Network customers often need some control over how their ISPs handle their traffic. When the ISP provides alternative peering points, customers may want to manage how their own traffic leaves, or where it enters, at a fine granularity to avoid DDoS attacks (for incoming traffic) or for policy or performance (for outgoing traffic). This is normally accomplished by route peering relationships with the customer. Unfortunately, this is coarse grained, expensive and not always an available option; there are ISPs who do not support peering with small customers, and peering support doesn’t always propagate beyond the first ISP. Customers connected via a single ISP often lack control over their own network traffic. ISPs neither allow local control of routing, nor can they support per-customer DDoS defenses. ISPs are expected to aggregate control and management, and self-managed routing defeats this.

Drifting overlays enable enterprises a level of control over their own DDoS defenses and routing choices at fine granularity, rather than leaving them at the mercy of their ISPs. The basic architecture starts with “safe houses” - sites on other ISPs, or distributed within an ISP, which are under the control of the customer (Fig. 1). These sites are used solely for traffic redirection. The server is advertised as being reachable only through the safe houses.
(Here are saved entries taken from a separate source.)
(** The events of [w'] that came after [w]. *)
Definition events_since (w w' : World) : list event :=
  List.skipn (length (trace w)) (trace w').

Definition is_exec (e : event) : bool :=
  match e with EvExec _ => true | _ => false end.

Definition is_chown (e : event) : bool :=
  match e with EvChown _ _ _ => true | _ => false end.

(** The commands run and the ownership changes attempted in a trace. *)
Definition commands (t : list event) : list event := List.filter is_exec t.

Definition chowns (t : list event) : list event := List.filter is_chown t.

(** The world after the file [name] has taken the contents [ss]. *)
Fixpoint written (name : string) (ss : list string) (w : World) : World :=
  match ss with
  | [] => w
  | s :: ss' =>
      written name ss'
        (emit (EvFile name s)
           (with_opsys (with_files (<[name := s]> (files (opsys w))) (opsys w)) w))
  end.

(** The world in which the object at [c] is [cfg]. *)
Definition updated (c : ptr) (cfg : Configuration) (w : World) : World :=
  match c with
  | addr l => with_heap (<[l := cfg]> (heap w)) w
  | nil => w
  end.

(** The configuration after [setSystemUser] has recorded [u] in it. *)
Definition record_identity (u : user.User) (cfg : Configuration) : Configuration :=
  set_System
    (set_identity (user.Username u) (fst (Atoi (user.Uid u)))
       (fst (Atoi (user.Gid u))) (System cfg))
    cfg.

(** What [WriteToDisk] hands to the serializer. *)
Definition persisted (flag : bool) (cfg : Configuration) : Configuration :=
  if flag then set_Debug false cfg else cfg.

(** The entries the reconciler acts on, and the call it makes for one. *)
Definition qualifies (f : os.FileInfo) : bool :=
  os.IsDir f && MatchString uuid4_regex (os.Name f).

Definition chown_of (cfg : Configuration) (su : user.User) (f : os.FileInfo) : event :=
  EvChown (path_Join (Data (System cfg)) (os.Name f))
    (fst (Atoi (user.Uid su))) (fst (Atoi (user.Gid su))).

(** What the goroutine of the entry [f] does: nothing, or one ownership
    change followed by a warning when the change is refused. *)
Definition entry_events (cfg : Configuration) (su : user.User)
    (fault : string -> option error) (f : os.FileInfo) : list event :=
  if qualifies f then
    chown_of cfg su f ::
      match fault (path_Join (Data (System cfg)) (os.Name f)) with
      | Some err => [EvWarn chown_warning (os.Name f) err]
      | None => []
      end
  else [].

(** The statement that a successful listing alone makes
    [EnsureFilePermissions] return nil. *)
Definition returns_nil_once_listed (c : ptr) (w : World) : Prop :=
  forall cfg entries,
    deref c w = Some cfg ->
    SetPermissionsOnBoot (System cfg) = true ->
    dir_listing (opsys w) (Data (System cfg)) = inr entries ->
    exists w', EnsureFilePermissions c w = Some (None, w').

(** The exported calls of the package, to speak of a sequence of them. *)
Inductive call :=
  | CallSet (c : ptr)
  | CallSetDebugViaFlag (d : bool)
  | CallGet
  | CallGetJwtAlgorithm
  | CallGetPath (c : ptr)
  | CallEnsurePterodactylUser (c : ptr)
  | CallEnsureFilePermissions (c : ptr)
  | CallWriteToDisk (c : ptr).

Definition is_Set (k : call) : bool :=
  match k with CallSet _ => true | _ => false end.

Definition run_call (k : call) : M unit :=
  match k with
  | CallSet c => Set_ c
  | CallSetDebugViaFlag d => SetDebugViaFlag d
  | CallGet => bind Get (fun _ => ret tt)
  | CallGetJwtAlgorithm => bind GetJwtAlgorithm (fun _ => ret tt)
  | CallGetPath c => bind (GetPath c) (fun _ => ret tt)
  | CallEnsurePterodactylUser c => bind (EnsurePterodactylUser c) (fun _ => ret tt)
  | CallEnsureFilePermissions c => bind (EnsureFilePermissions c) (fun _ => ret tt)
  | CallWriteToDisk c => bind (WriteToDisk c) (fun _ => ret tt)
  end.

Fixpoint run_calls (ks : list call) : M unit :=
  match ks with
  | [] => ret tt
  | k :: ks' => bind (run_call k) (fun _ => run_calls ks')
  end.

(** The package variables of a process that has just started. *)
Definition process_start (w : World) : Prop :=
  _config w = nil /\ _jwtAlgo w = nil /\ _debugViaFlag w = false.



(** The package variables of the store are the same in both worlds. *)
Definition same_store (w w' : World) : Prop :=
  _config w' = _config w /\ _jwtAlgo w' = _jwtAlgo w.


(** [EnsurePterodactylUser] returns the account [u] for the object
    [cfg] at [c], records it and runs no command. *)
Definition found_without_creating (c : ptr) (u : user.User)
    (cfg : Configuration) (w : World) : Prop :=
  exists e w',
    EnsurePterodactylUser c w = Some ((Some u, e), w')
    /\ commands (trace w') = commands (trace w)
    /\ accounts (opsys w') = accounts (opsys w)
    /\ deref c w' = Some (record_identity u cfg).

(** The statement that an identifier [Atoi] reports an error for is
    recorded as 0. *)
Definition unparsed_recorded_as_zero (c : ptr) (u : user.User) (w : World) : Prop :=
  forall e w' cfg',
    setSystemUser c u w = Some (e, w') ->
    deref c w' = Some cfg' ->
    (snd (Atoi (user.Uid u)) <> None -> Uid (User (System cfg')) = 0)
    /\ (snd (Atoi (user.Gid u)) <> None -> Gid (User (System cfg')) = 0).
The customer's primary site tunnels to and from these safe houses, using the LAN IP address, which may be private, of the safe house on the local side of connections. The safe house provides a type of tethered remote network interface, allowing the customer's traffic to appear as if it originates at any of these remote sites. As a result, traffic terminates its ISP-routed path at the safe house, which results in different traffic paths than are possible from the local customer's site alone, without needing to relocate customer resources. By making safe houses and the tunneling path selectable at runtime and dynamically reconfigurable, enterprises can play versions of shell games with tunnels and packets. A type of shell game, developed under the DynaBone project [3] here at ISI, is applied to manage the traffic.

Figure 1.   A combination of continously evolving partial IP overlay and hosts (called safehouses) are used to direct traffic to and from public servers.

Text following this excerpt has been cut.